SATSO Temmuz Ayı Meclisinde Gündem; Enflasyon, İstihdam ihtiyacı, Kentsel Dönüşüm, Yerli Yazılımın Önemi, Tarım/Hayvancılık Sektörü ve Bürokrasinin İşleyişi oldu
Gündem maddelerinin değerlendirildiği toplantıda 27. Meslek Komitesi (Unlu Mamuller, Et ve Süt Ürünleri) tarafından sunulan Simit Azami Fiyat Tarifesi Teklifi maddesi görüşüldü.
Madde hakkında açıklamada bulunan Meslek Komitesi Meclis Üyesi Ergin BALCI, son dönemlerde işçilik, enerji, hammadde ve akaryakıt maliyetlerinde yaşanan artış nedeniyle üye firmalardan bu konuda talep dilekçesi aldıklarını ve Mayıs ayı içerisinde fiyat teklifi çalışmalarını gerçekleştirdiklerini ancak mevzuat, işleyiş ve karar almadaki kurum-kuruluşlar arasında devam eden uzun süreçlerin ciddi zaman kaybı yarattığını ve maliyet hesaplaması açısından sektörü mağdur ettiğini belirtti. Komite tarafından 100 gr. simitin Sakarya il sınırları içerisinde 12.5 TL olarak satılmasının uygun görüldüğünü dile getirdi. Teklif valiliğe gönderilmek üzere meclis üyeleri tarafından kabul edildi.
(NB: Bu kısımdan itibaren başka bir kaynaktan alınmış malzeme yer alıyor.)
(* ===== verification/SimpleNetwork.v ===== *)
(** * The simple network

    [network/simple/{Switch,SimpleNetwork,SimpleLink}]: how switches get their ports and how
    the topology links them, and the functional accesses.  [SimpleSwitch] has the state and
    the wake-ups.  [m_switches] is a hash table: the order the functional accesses visit it
    in is an argument. *)

From S2P Require Import Prelude.
From S2P Require Import IntMath.
From S2P Require Import NetDest.
From S2P Require Import Flit.
From S2P Require Import Clocking.
From S2P Require Import MessageBuffer.
From S2P Require Import Network.
From S2P Require Import SimpleSwitch.

(** ** [Switch] *)

(** [Switch(p)] *)
Definition make_switch (virt_nets int_routing_latency ext_routing_latency : Z)
    (adaptive : bool) (port_buffers : list Z) (clk : Clocked.t) : Switch.t :=
  Switch.mk (make_perfect virt_nets) [] int_routing_latency ext_routing_latency
    (WeightBased.mk adaptive []) 0 port_buffers clk.

(** [n] of the port buffers, from [m_num_connected_buffers] on. *)
Fixpoint take_port_buffers (n : nat) (sw : Switch.t) : result (list Z * Switch.t) :=
  match n with
  | O => Ok ([], sw)
  | S n' =>
      _ ← assert (Switch.m_num_connected_buffers sw <? zlen (Switch.m_port_buffers sw));
      b ← vget (Switch.m_port_buffers sw) (Switch.m_num_connected_buffers sw);
      '(bs, sw) ← take_port_buffers n'
                    (Switch.mk (Switch.perfectSwitch sw) (Switch.throttles sw)
                       (Switch.m_int_routing_latency sw) (Switch.m_ext_routing_latency sw)
                       (Switch.m_routing_unit sw) (Switch.m_num_connected_buffers sw + 1)
                       (Switch.m_port_buffers sw) (Switch.clk sw));
      Ok (b :: bs, sw)
  end.

(** [Switch::addOutPort]; the parameters of the network are read from [s]. *)
Definition addOutPort (k : Z) (out : list BufferPtr) (routing_table_entry : NetDest.t)
    (link_latency link_weight bw_multiplier : Z) (is_external : bool) (s : snet)
    : result snet :=
  sw ← get_switch s k;
  let j := zlen (Switch.throttles sw) in
  th ← (if (0 <? zlen (physical_vnets_channels s)) && negb (zlen out =? 0) then
          make_physical_throttle j link_latency (physical_vnets_channels s)
            (vresize bw_multiplier (zlen out) (physical_vnets_bandwidth s))
            (net_endpoint_bandwidth s)
        else make_throttle j link_latency bw_multiplier (net_endpoint_bandwidth s));
  '(intermediateBuffers, sw) ← take_port_buffers (length out) sw;
  let s := put_switch s k sw in
  let routing_latency :=
    Clocked.cyclesToTicks (Switch.clk sw)
      (if is_external then Switch.m_ext_routing_latency sw
       else Switch.m_int_routing_latency sw) in
  s ← perfect_addOutPort k intermediateBuffers routing_table_entry routing_latency link_weight s;
  '(s, th) ← addLinks k j intermediateBuffers out s th;
  sw ← get_switch s k;
  Ok (put_switch s k (with_throttles sw (Switch.throttles sw ++ [th]))).

(** ** [SimpleNetwork] *)

(** [SimpleNetwork(p)]; the switches are given by their router numbers. *)
Definition make (net : Network.t) (endpoint_bandwidth : Z) (routers : list (Z * Switch.t))
    (bufs : list NetBuffer) (channels bandwidth : list Z) (vnets : Z) : result snet :=
  let physical_vnets := 0 <? zlen channels in
  _ ← fatal_if (physical_vnets && negb (zlen channels =? vnets));
  _ ← fatal_if (negb physical_vnets && negb (zlen bandwidth =? 0));
  _ ← fatal_if (negb (zlen bandwidth =? vnets) && negb (zlen bandwidth =? 0));
  Ok (mkSnet net (foldl (λ m r, <[r.1 := r.2]> m) ∅ routers) bufs ∅ [] endpoint_bandwidth
        channels bandwidth []).

Definition with_net_base (s : snet) (n : Network.t) : snet :=
  mkSnet n (switches s) (buffers s) (messages s) (m_int_link_buffers s)
    (net_endpoint_bandwidth s) (physical_vnets_channels s) (physical_vnets_bandwidth s)
    (requests s).

Definition with_fromNetQueues (n : Network.t) (qs : list (list BufferPtr)) : Network.t :=
  Network.mk (Network.m_nodes n) (Network.m_virtual_networks n) (Network.m_control_msg_size n)
    (Network.m_data_msg_size n) (Network.m_toNetQueues n) qs (Network.m_ordered n)
    (Network.m_vnet_type_names n) (Network.globalToLocalMap n).

(** [SimpleExtLink] and [SimpleIntLink], with what they have of [BasicLink]. *)
Record SimpleLink := mkSimpleLink {
  sl_latency : Cycles;
  sl_weight : Z;
  sl_bw_multiplier : Z;
  sl_buffers : list Z;
}.

(** [getLocalNodeID(id)] and the assertion on it *)
Definition local_node (s : snet) (id : Z) : result Z :=
  l ← Network.getLocalNodeID (net_base s) id;
  _ ← assert (l <? Network.m_nodes (net_base s));
  Ok l.

Definition makeExtOutLink (src global_dest : Z) (link : SimpleLink)
    (routing_table_entry : list NetDest.t) (s : snet) : result snet :=
  local_dest ← local_node s global_dest;
  _ ← assert (bool_decide (is_Some (switches s !! src)));
  let num_vnets := Network.m_virtual_networks (net_base s) in
  q ← vget (Network.m_fromNetQueues (net_base s)) local_dest;
  _ ← assert (zlen q <=? num_vnets);
  let q := vresize None num_vnets q in
  qs ← vset (Network.m_fromNetQueues (net_base s)) local_dest q;
  let s := with_net_base s (with_fromNetQueues (net_base s) qs) in
  entry ← vget routing_table_entry 0;
  addOutPort src q entry (sl_latency link) 0 (sl_bw_multiplier link) true s.

Definition makeExtInLink (global_src dest : Z) (s : snet) : result snet :=
  local_src ← local_node s global_src;
  q ← vget (Network.m_toNetQueues (net_base s)) local_src;
  addInPort dest q s.

Definition makeInternalLink (src dest : Z) (link : SimpleLink)
    (routing_table_entry : list NetDest.t) (s : snet) : result snet :=
  s ← addInPort dest (Some <$> sl_buffers link) s;
  entry ← vget routing_table_entry 0;
  s ← addOutPort src (Some <$> sl_buffers link) entry (sl_latency link) (sl_weight link)
        (sl_bw_multiplier link) false s;
  Ok (mkSnet (net_base s) (switches s) (buffers s) (messages s)
        (m_int_link_buffers s ++ sl_buffers link) (net_endpoint_bandwidth s)
        (physical_vnets_channels s) (physical_vnets_bandwidth s) (requests s)).

(** ** Functional accesses *)

Section functional.
  Context {P : Type}.
  Variable access : nat → P → bool * P.

(** The buffers in turn until one answers. *)
Fixpoint read_first (s : snet) (bs : list Z) (p : P) : result (bool * P) :=
  match bs with
  | [] => Ok (false, p)
  | b :: bs' =>
      n ← get_buffer s b;
      let '(hit, p) := MessageBuffer.functionalRead access (nb_buffer n) p in
      if (hit : bool) then Ok (true, p) else read_first s bs' p
  end.

(** All of them: whether one has answered. *)
Fixpoint read_mask (s : snet) (bs : list Z) (read : bool) (p : P) : result (bool * P) :=
  match bs with
  | [] => Ok (read, p)
  | b :: bs' =>
      n ← get_buffer s b;
      let '(hit, p) := MessageBuffer.functionalReadMask access (nb_buffer n) p in
      read_mask s bs' ((hit : bool) || read) p
  end.

Fixpoint write_all (s : snet) (bs : list Z) (num_functional_writes : Z) (p : P)
    : result (Z * P) :=
  match bs with
  | [] => Ok (num_functional_writes, p)
  | b :: bs' =>
      n ← get_buffer s b;
      let '(k, p) := MessageBuffer.functionalWrite access (nb_buffer n) p in
      write_all s bs' (num_functional_writes + k) p
  end.

(** [Switch::functionalRead(pkt)], [functionalRead(pkt, mask)], [functionalWrite(pkt)] *)
Definition switch_functionalRead (s : snet) (k : Z) (p : P) : result (bool * P) :=
  sw ← get_switch s k; read_first s (Switch.m_port_buffers sw) p.

Definition switch_functionalReadMask (s : snet) (k : Z) (p : P) : result (bool * P) :=
  sw ← get_switch s k; read_mask s (Switch.m_port_buffers sw) false p.

Definition switch_functionalWrite (s : snet) (k : Z) (p : P) : result (Z * P) :=
  sw ← get_switch s k; write_all s (Switch.m_port_buffers sw) 0 p.

(** Those of the network; [order] lists the switches in the order of [m_switches]. *)
Fixpoint functionalRead (order : list Z) (s : snet) (p : P) : result (bool * P) :=
  match order with
  | [] => read_first s (m_int_link_buffers s) p
  | k :: order' =>
      '(hit, p) ← switch_functionalRead s k p;
      if (hit : bool) then Ok (true, p) else functionalRead order' s p
  end.

Fixpoint functionalReadMask_from (order : list Z) (s : snet) (read : bool) (p : P)
    : result (bool * P) :=
  match order with
  | [] => read_mask s (m_int_link_buffers s) read p
  | k :: order' =>
      '(hit, p) ← switch_functionalReadMask s k p;
      functionalReadMask_from order' s ((hit : bool) || read) p
  end.

Definition functionalReadMask (order : list Z) (s : snet) (p : P) : result (bool * P) :=
  functionalReadMask_from order s false p.

Fixpoint functionalWrite_from (order : list Z) (s : snet) (n : Z) (p : P) : result (Z * P) :=
  match order with
  | [] => write_all s (m_int_link_buffers s) n p
  | k :: order' =>
      '(m, p) ← switch_functionalWrite s k p;
      functionalWrite_from order' s (n + m) p
  end.

Definition functionalWrite (order : list Z) (s : snet) (p : P) : result (Z * P) :=
  functionalWrite_from order s 0 p.

End functional.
Gündem Maddelerine Devam Edilen Toplantının Meslek Komitelerinin Sorunlarının Görüşülmesi Maddesinde Söz Alan;
29. Meslek Komitesi (Eğitim ve Öğretim Faaliyetleri) Meclis Üyesi Kenan TAÇYILDIZ, “Tüm komiteler olarak dertlerimizi dertsiz insanlara anlatıyoruz ve çözüm yok. Televizyondaki o büyük insanlar bu süreçten hep iş insanlarını suçluyorlar. Ne yaptık? İstihdam sağladık diye mi suçluyuz? Enflasyonu biz mi yükselttik? Çalışanlar, veliler, sendikacılar bizi suçluyor ancak kimse bizim derdimizi bilmiyor ve maliyetleri bilmeden herkes konuşuyor. Sakarya’da çocuklarımızın geleceğini belirleyen LGS sınavına 13 bin 995 öğrenci katıldı. Ülke genelinde 332 genç, soruların tamamını doğru yaparken bunların arasında ilimizden 5 öğrencimiz yer aldı. Üniversite sınavlarına da milyonlarca kişi katılıyor, hazırlanırken emek veriyor. Ancak bu çocukları sürekli sınav peşinde koşturuyoruz. Bu gençler artık tüketici konumunda ve üreticiliğe geçmesi gerekiyor. Eskiden köy enstitüleri vardı ve birileri kapattı. Bizim başlattığımız ve dünyaya örnek gösterdiğimiz uygulama diğer ülkelerde devam ediyor. Milli Eğitim Bakanlığımız ülkemizin eğitimde gelecek 50-100 yılını planlamak zorundadır. Liseyi- üniversiteyi bitirerek meslek sahibi olunmaz. Anaokulundan başlayarak bu süreç devam etmelidir. Birileri yabancılar giderse sanayi ve tarım durur diyebiliyorsa bizim bu işleri yapacak çocuklarımızı neden yetiştirmediğimizi kendimize sormamız gerekiyor. Çok sayıda üniversite mezunu işsizimiz var. Son olarak TÜİK’in açıkladığı verilere göre ilimizde okuma yazma bilmeyen sayısı artışta ve maalesef çoğunluğu da kadın. Bu kadınlar dışarıdan gelen göçmen kişiler ancak bu kadınlar çocukları, dolayısıyla bir toplumu yetiştiriyor. Bizimle yaşayacaklarsa bu ülkenin kurallarına uymak zorunda.” dedi.